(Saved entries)
|---|
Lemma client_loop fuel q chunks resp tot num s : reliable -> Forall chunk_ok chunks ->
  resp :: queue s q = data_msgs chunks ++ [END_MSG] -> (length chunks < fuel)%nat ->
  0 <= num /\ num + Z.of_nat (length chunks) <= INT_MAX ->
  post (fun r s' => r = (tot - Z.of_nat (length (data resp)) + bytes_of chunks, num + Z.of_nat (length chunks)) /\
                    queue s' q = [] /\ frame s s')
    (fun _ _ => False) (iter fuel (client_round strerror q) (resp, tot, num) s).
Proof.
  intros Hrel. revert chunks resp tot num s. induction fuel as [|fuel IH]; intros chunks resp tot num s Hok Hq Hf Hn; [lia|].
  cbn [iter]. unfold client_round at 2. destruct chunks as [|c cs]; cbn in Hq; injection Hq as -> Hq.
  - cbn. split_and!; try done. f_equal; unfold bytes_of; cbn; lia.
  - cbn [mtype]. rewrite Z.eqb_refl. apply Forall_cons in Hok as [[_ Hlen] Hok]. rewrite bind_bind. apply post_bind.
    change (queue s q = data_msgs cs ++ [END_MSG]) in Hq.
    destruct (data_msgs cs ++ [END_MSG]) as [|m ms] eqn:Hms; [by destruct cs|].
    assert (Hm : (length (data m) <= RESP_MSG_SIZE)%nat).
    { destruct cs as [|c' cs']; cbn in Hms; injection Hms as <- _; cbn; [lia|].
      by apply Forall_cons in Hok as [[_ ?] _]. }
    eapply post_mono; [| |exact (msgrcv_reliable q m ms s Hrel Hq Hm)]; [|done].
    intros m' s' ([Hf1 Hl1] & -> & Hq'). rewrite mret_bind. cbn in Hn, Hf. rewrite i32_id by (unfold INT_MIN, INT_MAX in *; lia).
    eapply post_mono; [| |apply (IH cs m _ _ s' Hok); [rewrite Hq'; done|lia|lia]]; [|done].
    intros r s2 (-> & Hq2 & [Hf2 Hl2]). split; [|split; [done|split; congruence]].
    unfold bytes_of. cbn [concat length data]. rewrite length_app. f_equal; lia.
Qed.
|---|
HOW TO COMPLETE THIS TASK
Using the records above, copy word for word the line with "change (queue s", the line with "eapply post_mono; [| |exact", and every line between them.

RESPONSE TO THE TASK
    change (queue s q = data_msgs cs ++ [END_MSG]) in Hq.
    destruct (data_msgs cs ++ [END_MSG]) as [|m ms] eqn:Hms; [by destruct cs|].
    assert (Hm : (length (data m) <= RESP_MSG_SIZE)%nat).
    { destruct cs as [|c' cs']; cbn in Hms; injection Hms as <- _; cbn; [lia|].
      by apply Forall_cons in Hok as [[_ ?] _]. }
    eapply post_mono; [| |exact (msgrcv_reliable q m ms s Hrel Hq Hm)]; [|done].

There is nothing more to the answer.